> **TASK REQUIREMENTS**
Return exactly those lines of the material below that fall between the line holding "merge_sort Z.le (elements s)." and the line holding "nth (Z.to_nat id) (Points pd) origin.", inclusive.
::::::::::
Lemma first_run_initialises_witness :
  key_present good_boot = true /\ configure good_boot = None
  /\ start_chat good_boot = None
  /\ main good_boot (idle (run_click HELLO_LEARNER))
       (service (Response (lit "Welcome!")) (python [] None)) empty_store
     = (Completed,
        {| chat_key := Some GenerativeChat;
           messages_key := Some [turn assistant "Welcome!"];
           current_code_key := Some HELLO_LEARNER |},
        [ChatMessage assistant (lit "Welcome!")]).
Proof.
  repeat (split; [reflexivity|]).
  exact (proj2 (first_run_initialises good_boot
    (service (Response (lit "Welcome!")) (python [] None))
    (lit "Welcome!") (run_click HELLO_LEARNER)
    eq_refl eq_refl eq_refl eq_refl)).
Defined.

(** X4.  When the first send fails, the chat handle is already stored and
    the run stops.  The next run finds the handle, does not send the
    first instruction again (whatever the service would answer), and
    goes on with an empty transcript and an empty editor: the page shows
    no message. *)
Theorem failed_first_send_not_retried boot env e boot' env' inp :
  key_present boot = true -> configure boot = None -> start_chat boot = None ->
  send_message env first_user_instruction = SendFailed e ->
  exc_is_Exception e = true ->
  key_present boot' = true -> configure boot' = None ->
  let store' := {| chat_key := Some GenerativeChat; messages_key := None;
                   current_code_key := None |} in
  stored (main boot inp env empty_store) = store'
  /\ ended (main boot inp env empty_store) = StopRequested
  /\ startup boot' env' store'
     = ([], Go {| chat := Some GenerativeChat; messages := [];
                  current_code := [] |})
  /\ main boot' (idle inp) env' store'
     = (Completed,
        {| chat_key := Some GenerativeChat; messages_key := Some [];
           current_code_key := Some (code_input_area inp) |},
        []).
Proof.
  intros Hk Hc Hs Hr He Hk' Hc' store'.
  assert (H1 : main boot inp env empty_store
               = (StopRequested, store',
                  [StError ([POLICE_LIGHT] ++ lit " Failed to start chat. Error: "
                            ++ exc_str e ++ [NL] ++ traceback_format_exc e)])).
  { unfold main, startup, configuration, initialise, start_failure.
    rewrite Hk, Hc. simpl. now rewrite Hs, Hr, He. }
  assert (H2 : startup boot' env' store'
               = ([], Go {| chat := Some GenerativeChat; messages := [];
                            current_code := [] |})).
  { unfold startup, configuration, initialise. now rewrite Hk', Hc'. }
  rewrite H1. repeat split; [exact H2|].
  unfold main. rewrite H2, script_idle. reflexivity.
Qed.
(** * vtkPolyDataBooleanFilter: strips, cutting and region selection

    A shallow embedding of the parts of
    [src/CombineModels/Logic/vtkPolyDataBooleanFilter.cxx] that decide how
    contact lines are grouped, cleaned, cut and combined, together with the
    properties proved about them.

    Conventions.
    - [vtkIdType] is [Z]; a [std::vector] or [std::deque] is a [list].
    - A [std::map] keyed by [vtkIdType] is a [gmap Z _] and a
      [std::set<vtkIdType>] a [gset Z]; where the source walks one with an
      iterator, the model walks [entries] or [sorted_elements], the same
      sequence by increasing key.
    - A [double] is a binary64 [float].
    - Declarations that live in headers outside this translation unit
      ([Capt], [Side], [Loc], the operator modes, [Point3d]'s comparison
      operators) are either modelled from the specification or taken as
      section variables; each place says which. *)

From Stdlib Require Import ZArith List Bool Lia Floats String.
From stdpp Require Import base option list sorting gmap.
Import ListNotations.

Local Open Scope Z_scope.

(** ** Basic data *)

Definition vtkIdType := Z.

(** [NOTSET] marks an unset vertex reference (the source compares against
    it in [GetStripPoints]). *)
Definition NOTSET : vtkIdType := -1.

(** Three [double] coordinates, as stored in a [vtkPoints] array and in the
    [pt], [captPt], [cutPt] members of [StripPt]. *)
Record Point3d := mkPoint3d { px : float; py : float; pz : float }.

(** Modelled from the spec: the capture classes of section 3 (the [Capt]
    enumeration is declared in the header). [Capt_Boundary c] is the test
    [c & Capt::Boundary], true for the captures on the polygon's boundary:
    a vertex ([A], [B]) or the interior of an edge ([Edge]). *)
Inductive Capt := Capt_Not | Capt_Edge | Capt_A | Capt_B | Capt_Branched.

Definition Capt_Boundary (c : Capt) : bool :=
  match c with
  | Capt_Edge | Capt_A | Capt_B => true
  | Capt_Not | Capt_Branched => false
  end.

Definition Capt_eqb (c d : Capt) : bool :=
  match c, d with
  | Capt_Not, Capt_Not | Capt_Edge, Capt_Edge | Capt_A, Capt_A
  | Capt_B, Capt_B | Capt_Branched, Capt_Branched => true
  | _, _ => false
  end.

(** Modelled from the spec: [side] of a strip element (section 3). *)
Inductive Side := Side_None | Side_Start | Side_End.

(** One endpoint of a contact line, localised against a polygon. *)
Record StripPt := mkStripPt {
  sp_ind : vtkIdType;
  sp_polyId : vtkIdType;
  sp_pt : Point3d;
  sp_captPt : Point3d;
  sp_cutPt : Point3d;
  sp_t : float;
  sp_capt : Capt;
  sp_edge : vtkIdType * vtkIdType;
  sp_catched : bool
}.

(** A reference to a [StripPt] inside a strip. *)
Record StripPtR := mkStripPtR {
  r_ind : vtkIdType;
  r_strip : nat;
  r_ref : vtkIdType;
  r_side : Side;
  r_desc : vtkIdType * vtkIdType
}.

Definition StripType := list StripPtR.
Definition StripsType := list StripType.
Definition IdsType := list vtkIdType.

(** [StripPtsType] is [std::map<vtkIdType, StripPt>]. *)
Abbreviation StripPtsType := (gmap Z StripPt).

(** The polygon-local bundle: ring, strip points and strips (the normal and
    the planar base are only used by geometry that is not modelled). *)
Record PStrips := mkPStrips {
  ps_poly : IdsType;
  ps_pts : StripPtsType;
  ps_strips : StripsType
}.

(** [PolyStripsType] is [std::map<vtkIdType, PStrips>]. *)
Abbreviation PolyStripsType := (gmap Z PStrips).

(** The entries of a [std::map<vtkIdType, _>] in the order an iterator
    visits them: by increasing key. *)
Definition key_le {V} (a b : Z * V) : Prop := a.1 <= b.1.

#[global] Instance key_le_dec {V} (a b : Z * V) : Decision (key_le a b) :=
  Z_le_dec a.1 b.1.

Definition entries {V} (m : gmap Z V) : list (Z * V) :=
  merge_sort key_le (map_to_list m).

(** The elements of a [std::set<vtkIdType>] in iteration order. *)
Definition sorted_elements (s : gset Z) : list Z :=
  merge_sort Z.le (elements s).

(** ** A small model of vtkPolyData *)

Inductive CellType := VTK_EMPTY_CELL | VTK_LINE | VTK_POLYGON.

Definition CellType_eqb (a b : CellType) : bool :=
  match a, b with
  | VTK_EMPTY_CELL, VTK_EMPTY_CELL | VTK_LINE, VTK_LINE
  | VTK_POLYGON, VTK_POLYGON => true
  | _, _ => false
  end.

Record Cell := mkCell { cellType : CellType; cellPts : list vtkIdType }.

(** Points, cells and the [OrigCellIds] cell array. Ids are positions. *)
Record vtkPolyData := mkPolyData {
  Points : list Point3d;
  Cells : list Cell;
  OrigCellIds : list vtkIdType
}.

Definition origin : Point3d := mkPoint3d 0 0 0.

Definition GetPoint (pd : vtkPolyData) (id : vtkIdType) : Point3d :=
  nth (Z.to_nat id) (Points pd) origin.

Definition GetNumberOfPoints (pd : vtkPolyData) : Z := Z.of_nat (length (Points pd)).
Definition GetNumberOfCells (pd : vtkPolyData) : Z := Z.of_nat (length (Cells pd)).

Definition GetCell (pd : vtkPolyData) (id : vtkIdType) : Cell :=
  nth (Z.to_nat id) (Cells pd) (mkCell VTK_EMPTY_CELL []).

Definition GetCellType (pd : vtkPolyData) (id : vtkIdType) : CellType :=
  cellType (GetCell pd id).

Definition GetCellPoints (pd : vtkPolyData) (id : vtkIdType) : list vtkIdType :=
  cellPts (GetCell pd id).

(** [vtkIdList::GetId]. *)
Definition GetId (l : list vtkIdType) (i : nat) : vtkIdType := nth i l NOTSET.

Definition uses_point (p : vtkIdType) (c : Cell) : bool :=
  existsb (Z.eqb p) (cellPts c).
(** A [/stop] that arrives right after [startProcessing()], followed by a
    second stop and a kill by other handlers. *)
Lemma stop_while_processing_cancels_witness :
  ClaudeSession._isProcessing
    (ClaudeSession.startProcessing ClaudeSession.empty) = true /\
  ClaudeSession.isQueryRunning
    (ClaudeSession.startProcessing ClaudeSession.empty) = false /\
  exists w',
    ClaudeSession.sendMessageStreaming Sample.cfg Sample.env Sample.fmt
      Transport.reliable 42 Sample.engine_crash_once 0 "hello" Streaming.fresh
      (ClaudeSession.poke_all [ClaudeSession.PokeStop; ClaudeSession.PokeKill]
         (ClaudeSession.with_session
            (fst (ClaudeSession.stop
                    (ClaudeSession.startProcessing ClaudeSession.empty)))
            Sample.world0))
    = Some (Streaming.fresh, w', ClaudeSession.Throws "Error: Query cancelled") /\
    ClaudeSession.invocations w' = [].
Proof.
  split; [reflexivity | split; [reflexivity |]].
  assert (Hq : Forall (fun p => p <> ClaudeSession.PokeClearStopRequested)
                 [ClaudeSession.PokeStop; ClaudeSession.PokeKill]).
  { repeat constructor; discriminate. }
  destruct (stop_while_processing_cancels Sample.cfg Sample.env Sample.fmt
              Transport.reliable 42 Sample.engine_crash_once 0 "hello"
              Streaming.fresh
              (ClaudeSession.with_session
                 (ClaudeSession.startProcessing ClaudeSession.empty)
                 Sample.world0)
              [ClaudeSession.PokeStop; ClaudeSession.PokeKill]
              eq_refl eq_refl Hq) as (_ & _ & w' & Hrun & Hinv & _ & _).
  exists w'. split; [exact Hrun | exact Hinv].
Defined.

Section Invocations.

Import ClaudeSession.

Variables (cfg : Config) (env : Env) (fmt : Formatting)
          (orc : Transport.Oracle) (chat : Z) (engine : Engine).

Lemma callback_invocations now ty content seg st w st' w' :
  callback cfg fmt orc chat now ty content seg st w = Some (st', w') ->
  invocations w' = invocations w.
Proof.
  unfold callback. intros H.
  destruct (Streaming.statusCallback _ _ _ _ _ _ _ _ _ _) as [[st1 tr1]|];
    simpl in H; [| discriminate].
  now injection H as <- <-.
Qed.

Ltac use_callbacks :=
  repeat match goal with
  | E : callback _ _ _ _ _ _ _ _ _ _ = Some _ |- _ =>
      apply callback_invocations in E; simpl in E
  end.

Lemma process_block_invocations now b st w l st' w' l' raised :
  process_block cfg env fmt orc chat now b st w l = Some (st', w', l', raised) ->
  invocations w' = invocations w.
Proof.
  unfold process_block. intros H. crunch; subst; use_callbacks; simpl in *;
    congruence.
Qed.

Lemma process_blocks_invocations now bs : forall st w l st' w' l' raised,
  process_blocks cfg env fmt orc chat now bs st w l = Some (st', w', l', raised) ->
  invocations w' = invocations w.
Proof.
  induction bs as [|b bs IH]; intros st w l st' w' l' raised H; simpl in H.
  - now simplify_eq.
  - open_bind H. apply process_block_invocations in E.
    destruct o; [simplify_eq; assumption |].
    apply IH in H. congruence.
Qed.

Lemma process_event_invocations now ev st w l st' w' l' raised :
  process_event cfg env fmt orc chat now ev st w l = Some (st', w', l', raised) ->
  invocations w' = invocations w.
Proof.
  unfold process_event. intros H.
  set (w1 := if _ && _ then _ else w) in H.
  assert (Hw1 : invocations w1 = invocations w).
  { subst w1. destruct (_ && _); [| reflexivity].
    unfold saveSession. now destruct (negb _). }
  destruct (body ev) as [content|usage|].
  - apply process_blocks_invocations in H. congruence.
  - destruct usage; simplify_eq; simpl; assumption.
  - simplify_eq. assumption.
Qed.

Lemma poke_all_invocations ps w : invocations (poke_all ps w) = invocations w.
Proof. reflexivity. Qed.

Lemma consume_invocations items : forall st w l st' w' l' exit,
  consume cfg env fmt orc chat items st w l = Some (st', w', l', exit) ->
  invocations w' = invocations w.
Proof.
  induction items as [|item rest IH]; intros st w l st' w' l' exit H; simpl in H.
  - now simplify_eq.
  - destruct (stopRequested _); [now simplify_eq |].
    open_bind H. apply process_event_invocations in E.
    rewrite poke_all_invocations in E.
    destruct o; [simplify_eq; assumption |].
    apply IH in H. congruence.
Qed.

(** A call that returns has called the engine at most once, and exactly
    once when the stop flag was not set. *)
Lemma engine_called_once (now : Z) (message : string)
    (st st' : Streaming.StreamingState) (w w' : World) (out : Outcome) :
  stopRequested (session w) = false ->
  sendMessageStreaming cfg env fmt orc chat engine now message st w =
    Some (st', w', out) ->
  invocations w' =
    invocations w ++ [invocation_of cfg env fmt now message (session w)].
Proof.
  intros Hs H. unfold sendMessageStreaming in H.
  set (s1 := if _ && _ then session w else set_sessionId None (session w)) in H.
  assert (H1 : stopRequested s1 = false) by (subst s1; now destruct (_ && _)).
  rewrite H1 in H.
  open_bind H. apply consume_invocations in E. simpl in E.
  crunch; subst; use_callbacks; simpl in *; congruence.
Qed.

End Invocations.


(* ===================================================================== *)
(** * Properties of [src/handlers/assistant.ts] *)
(* ===================================================================== *)

Section Retry.
Fixpoint pyobj_nested_ind (x : pyobj) : P x :=
  match x with
  | PNone => HNone
  | PBool b => HBool b
  | PInt z => HInt z
  | PFloat m e => HFloat m e
  | PFloatConst c => HConst c
  | PStr s => HStr s
  | PList items =>
      HList items
        ((fix all (l : list pyobj) : Forall P l :=
            match l with
            | [] => @List.Forall_nil _ P
            | y :: r => @List.Forall_cons _ P y r (pyobj_nested_ind y) (all r)
            end) items)
  | PDict items =>
      HDict items
        ((fix all (l : list (pystr * pyobj)) : Forall (fun kv => P (snd kv)) l :=
            match l with
            | [] => @List.Forall_nil _ _
            | kv :: r => @List.Forall_cons _ _ kv r (pyobj_nested_ind (snd kv)) (all r)
            end) items)
  end.

End NestedInduction.

(** ** Exceptions *)

Inductive exn :=
| JSONDecodeError | ValueError | TypeError | AttributeError | RuntimeError
| RecursionError.

Inductive exc (A : Type) :=
| Ok (a : A)
| Raise (e : exn).
Arguments Ok {A} a.
Arguments Raise {A} e.

(** ** The standard decoder *)

Module Json.

Inductive scan_result (A : Type) :=
| Scanned (a : A) (rest : pystr)
| Raised (e : exn)
| OutOfFuel.
Arguments Scanned {A} a rest.
Arguments Raised {A} e.
Arguments OutOfFuel {A}.

Definition is_ws (c : N) : bool :=
  (c =? Ch.space) || (c =? Ch.tab) || (c =? Ch.lf) || (c =? Ch.cr).

Fixpoint skip_ws (s : pystr) : pystr :=
  match s with
  | c :: r => if is_ws c then skip_ws r else s
  | [] => []
  end.

Fixpoint strip_prefix (p s : pystr) : option pystr :=
  match p, s with
  | [], _ => Some s
  | a :: p', b :: s' => if a =? b then strip_prefix p' s' else None
  | _ :: _, [] => None
  end.

(** *** Strings *)

Definition hex_val (c : N) : option N :=
  if is_digit c then Some (c - 48)
  else if (97 <=? c) && (c <=? 102) then Some (c - 87)
  else if (65 <=? c) && (c <=? 70) then Some (c - 55)
  else None.
(** * The RLPx handshake responder of p2p/server.py

    A shallow embedding of [Server] (start, run, stop, receive_handshake)
    and of the module-level [decode_authentication], followed by the
    properties of the handshake flow that the specification states.

    The program is a sequence of calls to collaborators (the two auth
    decoders, the ECIES helpers, the handshake responder, the stream reader
    and writer, the peer pool).  Every call is recorded in a chronological
    trace so that statements such as "the extended decoder is not attempted"
    or "the ack is flushed before the secrets are derived" can be stated
    about the run itself.

    - A coroutine is a function of the state that returns, raises or stays
      suspended; what it did before an exception stays done.
    - The collaborators whose code is not part of the sources are the fields
      of a class; the properties hold for every instance of it.
    - The inbound side of a connection is the buffer of the stream reader,
      the segments still to arrive and what ends them; [read] follows
      [asyncio.StreamReader.read].
    - Integers are Python integers ([Z]); byte strings are lists of bytes. *)

From Stdlib Require Import ZArith List Bool Lia.
From Stdlib.Strings Require Import String Byte.
Import ListNotations.
Local Open Scope Z_scope.

(** ** Bytes and Python integers *)

Definition bytes := list byte.

(** [len(b)] as a Python integer. *)
Definition len {A : Type} (l : list A) : Z := Z.of_nat (List.length l).

(** [eth_utils.big_endian_to_int], that is [int.from_bytes(value, 'big')]. *)
Definition big_endian_to_int (value : bytes) : Z :=
  fold_left (fun acc b => acc * 256 + Z.of_N (Byte.to_N b)) value 0.

(** ** Exceptions and outcomes *)

(** The exception classes that matter to the control flow.  The only class
    the source catches is [DecryptionError]; the only exception it raises
    itself is the [ValueError] of a too short auth message.  Every other
    class is named by a string. *)
Inductive exn : Type :=
| AuthMsgTooShort (n : Z)   (* ValueError("Auth msg too short: {}".format(n)) *)
| DecryptionError           (* p2p.exceptions.DecryptionError *)
| OtherError (cls : string).

Definition is_DecryptionError (e : exn) : bool :=
  match e with DecryptionError => true | _ => false end.

(** Result of a synchronous call: a value or a raised exception. *)
Inductive result (A : Type) : Type :=
| Ok (a : A)
| Err (e : exn).
Arguments Ok {A} a.
Arguments Err {A} e.

(** Result of a coroutine: it returns, raises, or stays suspended on an
    [await] that is never resumed. *)
Inductive outcome (A : Type) : Type :=
| Return (a : A)
| Raise (e : exn)
| Blocked.
Arguments Return {A} a.
Arguments Raise {A} e.
Arguments Blocked {A}.

(** ** A state monad in which effects survive an exception *)

Definition M (S A : Type) : Type := S -> outcome A * S.

Definition ret {S A : Type} (a : A) : M S A := fun s => (Return a, s).

Definition bind {S A B : Type} (m : M S A) (k : A -> M S B) : M S B :=
  fun s =>
    match m s with
    | (Return a, s') => k a s'
    | (Raise e, s') => (Raise e, s')
    | (Blocked, s') => (Blocked, s')
    end.

Definition raise {S A : Type} (e : exn) : M S A := fun s => (Raise e, s).

Definition gets {S A : Type} (f : S -> A) : M S A := fun s => (Return (f s), s).

Definition modify {S : Type} (f : S -> S) : M S unit := fun s => (Return tt, f s).
(** One call moves the agent along at most one legal move. *)
Lemma after_walk e o :
  wf_grid (grid e) →
  ∃ ds, walk (grid e) (agent_pos e) ds (agent_pos (after e o)) ∧ (length ds ≤ 1)%nat.
Proof.
  intros Hwf. destruct (after_frame e o) as (_ & Hp & _).
  destruct o as [d| | |p obs]; try (rewrite Hp by done; exists []; split; [constructor|simpl; lia]).
  unfold after. simpl.
  destruct (step_target (Py.upper d) (agent_pos e).1 (agent_pos e).2) as [v|] eqn:Hst.
  - rewrite (move_agent_step _ _ _ Hwf Hst).
    destruct (free (grid e) v) eqn:Hv.
    + exists [d]. split; [|simpl; lia]. econstructor; [by split|constructor].
    + exists []. split; [constructor|simpl; lia].
  - rewrite (move_agent_invalid _ _ Hst). exists []. split; [constructor|simpl; lia].
Qed.

Lemma after_all_walk os e :
  wf_grid (grid e) →
  ∃ ds, walk (grid e) (agent_pos e) ds (agent_pos (after_all os e))
        ∧ (length ds ≤ length os)%nat.
Proof.
  unfold after_all. revert e. induction os as [|o os IH]; intros e Hwf; simpl.
  - exists []. split; [constructor|done].
  - destruct (after_walk e o Hwf) as (ds1 & Hw1 & Hl1).
    destruct (after_frame e o) as (Hg & _).
    destruct (IH (after e o)) as (ds2 & Hw2 & Hl2); [by rewrite Hg|].
    rewrite Hg in Hw2. exists (ds1 ++ ds2)%list.
    split; [by eapply walk_app|]. rewrite length_app. lia.
Qed.

Lemma moves_walk e ds v :
  wf_grid (grid e) → walk (grid e) (agent_pos e) ds v →
  after_all (OpMove <$> ds) e = set_pos e v.
Proof.
  intros Hwf Hwalk. remember (grid e) as g eqn:Hg. remember (agent_pos e) as u eqn:Hu.
  revert e Hg Hu. induction Hwalk as [u|u d w ds v [Hst Hfree] Hw IH]; intros e -> ->.
  - simpl. by rewrite set_pos_same.
  - assert (Ha : after e (OpMove d) = set_pos e w).
    { unfold after. simpl. by rewrite (move_agent_step _ _ _ Hwf Hst), Hfree. }
    change (after_all (OpMove <$> ds) (after e (OpMove d)) = set_pos e v).
    rewrite Ha. by rewrite (IH (set_pos e w)).
Qed.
::::::::::
> **SOLUTION BELOW**
  merge_sort Z.le (elements s).

(** ** A small model of vtkPolyData *)

Inductive CellType := VTK_EMPTY_CELL | VTK_LINE | VTK_POLYGON.

Definition CellType_eqb (a b : CellType) : bool :=
  match a, b with
  | VTK_EMPTY_CELL, VTK_EMPTY_CELL | VTK_LINE, VTK_LINE
  | VTK_POLYGON, VTK_POLYGON => true
  | _, _ => false
  end.

Record Cell := mkCell { cellType : CellType; cellPts : list vtkIdType }.

(** Points, cells and the [OrigCellIds] cell array. Ids are positions. *)
Record vtkPolyData := mkPolyData {
  Points : list Point3d;
  Cells : list Cell;
  OrigCellIds : list vtkIdType
}.

Definition origin : Point3d := mkPoint3d 0 0 0.

Definition GetPoint (pd : vtkPolyData) (id : vtkIdType) : Point3d :=
  nth (Z.to_nat id) (Points pd) origin.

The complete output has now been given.